**Available data**
Content starts
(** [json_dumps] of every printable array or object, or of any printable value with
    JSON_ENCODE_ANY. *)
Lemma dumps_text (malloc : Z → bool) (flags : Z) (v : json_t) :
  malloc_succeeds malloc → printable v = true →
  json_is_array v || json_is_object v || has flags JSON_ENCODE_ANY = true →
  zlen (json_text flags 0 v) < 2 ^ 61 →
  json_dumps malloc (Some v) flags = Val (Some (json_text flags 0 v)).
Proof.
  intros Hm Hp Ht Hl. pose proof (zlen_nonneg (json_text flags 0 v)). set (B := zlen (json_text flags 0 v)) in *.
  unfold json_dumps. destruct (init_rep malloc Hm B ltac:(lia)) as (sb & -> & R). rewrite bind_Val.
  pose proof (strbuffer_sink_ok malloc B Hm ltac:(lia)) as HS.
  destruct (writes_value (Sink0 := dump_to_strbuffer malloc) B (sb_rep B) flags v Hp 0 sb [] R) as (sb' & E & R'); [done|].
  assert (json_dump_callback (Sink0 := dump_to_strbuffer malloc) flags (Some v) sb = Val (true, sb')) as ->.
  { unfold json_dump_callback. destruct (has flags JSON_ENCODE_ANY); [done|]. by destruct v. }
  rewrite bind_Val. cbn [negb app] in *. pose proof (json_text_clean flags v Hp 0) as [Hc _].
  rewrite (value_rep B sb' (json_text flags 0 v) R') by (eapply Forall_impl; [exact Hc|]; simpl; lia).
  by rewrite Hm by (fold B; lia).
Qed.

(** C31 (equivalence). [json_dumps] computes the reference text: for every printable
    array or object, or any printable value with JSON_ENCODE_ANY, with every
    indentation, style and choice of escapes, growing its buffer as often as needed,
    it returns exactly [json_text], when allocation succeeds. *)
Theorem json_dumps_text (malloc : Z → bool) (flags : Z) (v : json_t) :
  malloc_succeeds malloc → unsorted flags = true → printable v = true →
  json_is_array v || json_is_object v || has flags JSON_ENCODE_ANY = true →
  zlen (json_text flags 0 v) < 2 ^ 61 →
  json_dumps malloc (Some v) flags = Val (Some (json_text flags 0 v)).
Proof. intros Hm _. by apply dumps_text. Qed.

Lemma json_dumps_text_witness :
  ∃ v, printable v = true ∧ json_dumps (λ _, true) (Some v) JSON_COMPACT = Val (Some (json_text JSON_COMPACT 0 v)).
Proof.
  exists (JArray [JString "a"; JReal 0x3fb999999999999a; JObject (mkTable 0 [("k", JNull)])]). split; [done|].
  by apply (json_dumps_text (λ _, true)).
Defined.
Content ends
Content starts
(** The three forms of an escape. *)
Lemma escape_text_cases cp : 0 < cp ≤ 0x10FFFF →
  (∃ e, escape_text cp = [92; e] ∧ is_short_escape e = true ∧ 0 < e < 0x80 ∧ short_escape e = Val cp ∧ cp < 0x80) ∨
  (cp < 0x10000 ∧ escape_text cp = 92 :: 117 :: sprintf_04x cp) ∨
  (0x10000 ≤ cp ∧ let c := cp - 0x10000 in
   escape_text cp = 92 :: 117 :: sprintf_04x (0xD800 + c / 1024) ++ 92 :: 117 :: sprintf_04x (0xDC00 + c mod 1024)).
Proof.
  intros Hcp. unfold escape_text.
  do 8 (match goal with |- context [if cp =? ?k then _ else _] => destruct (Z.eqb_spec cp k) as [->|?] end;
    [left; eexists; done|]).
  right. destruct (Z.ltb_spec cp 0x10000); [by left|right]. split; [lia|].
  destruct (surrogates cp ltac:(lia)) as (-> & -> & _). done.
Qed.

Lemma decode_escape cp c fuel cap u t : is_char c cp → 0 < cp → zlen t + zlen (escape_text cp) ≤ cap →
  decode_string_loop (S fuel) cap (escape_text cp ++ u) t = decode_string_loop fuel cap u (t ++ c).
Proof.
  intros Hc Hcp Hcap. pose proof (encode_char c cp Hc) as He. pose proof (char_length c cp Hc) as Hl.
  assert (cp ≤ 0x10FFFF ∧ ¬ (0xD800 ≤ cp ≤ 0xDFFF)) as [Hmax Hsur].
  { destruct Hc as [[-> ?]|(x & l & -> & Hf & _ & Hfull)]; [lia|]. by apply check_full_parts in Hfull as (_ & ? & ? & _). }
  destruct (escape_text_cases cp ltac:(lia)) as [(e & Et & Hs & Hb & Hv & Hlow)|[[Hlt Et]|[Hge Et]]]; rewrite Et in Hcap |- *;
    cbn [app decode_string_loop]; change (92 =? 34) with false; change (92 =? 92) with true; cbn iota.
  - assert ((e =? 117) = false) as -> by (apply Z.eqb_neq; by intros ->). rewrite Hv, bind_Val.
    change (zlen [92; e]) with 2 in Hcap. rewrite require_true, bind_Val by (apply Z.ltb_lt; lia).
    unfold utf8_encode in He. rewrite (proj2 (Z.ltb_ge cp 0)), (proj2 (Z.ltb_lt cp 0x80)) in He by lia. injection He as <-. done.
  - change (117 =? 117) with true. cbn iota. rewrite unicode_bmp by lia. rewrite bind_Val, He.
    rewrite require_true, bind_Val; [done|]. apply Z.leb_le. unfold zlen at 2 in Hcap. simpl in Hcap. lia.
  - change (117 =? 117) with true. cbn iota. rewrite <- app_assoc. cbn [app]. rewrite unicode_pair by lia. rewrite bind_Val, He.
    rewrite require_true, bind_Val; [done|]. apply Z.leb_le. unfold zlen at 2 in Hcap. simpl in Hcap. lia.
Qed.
Content ends
**Task details**
Copy out each line in the preceding records that contains "malloc".

**Result for this task**
Lemma dumps_text (malloc : Z → bool) (flags : Z) (v : json_t) :
  malloc_succeeds malloc → printable v = true →
  json_dumps malloc (Some v) flags = Val (Some (json_text flags 0 v)).
  unfold json_dumps. destruct (init_rep malloc Hm B ltac:(lia)) as (sb & -> & R). rewrite bind_Val.
  pose proof (strbuffer_sink_ok malloc B Hm ltac:(lia)) as HS.
  destruct (writes_value (Sink0 := dump_to_strbuffer malloc) B (sb_rep B) flags v Hp 0 sb [] R) as (sb' & E & R'); [done|].
  assert (json_dump_callback (Sink0 := dump_to_strbuffer malloc) flags (Some v) sb = Val (true, sb')) as ->.
Theorem json_dumps_text (malloc : Z → bool) (flags : Z) (v : json_t) :
  malloc_succeeds malloc → unsorted flags = true → printable v = true →
  json_dumps malloc (Some v) flags = Val (Some (json_text flags 0 v)).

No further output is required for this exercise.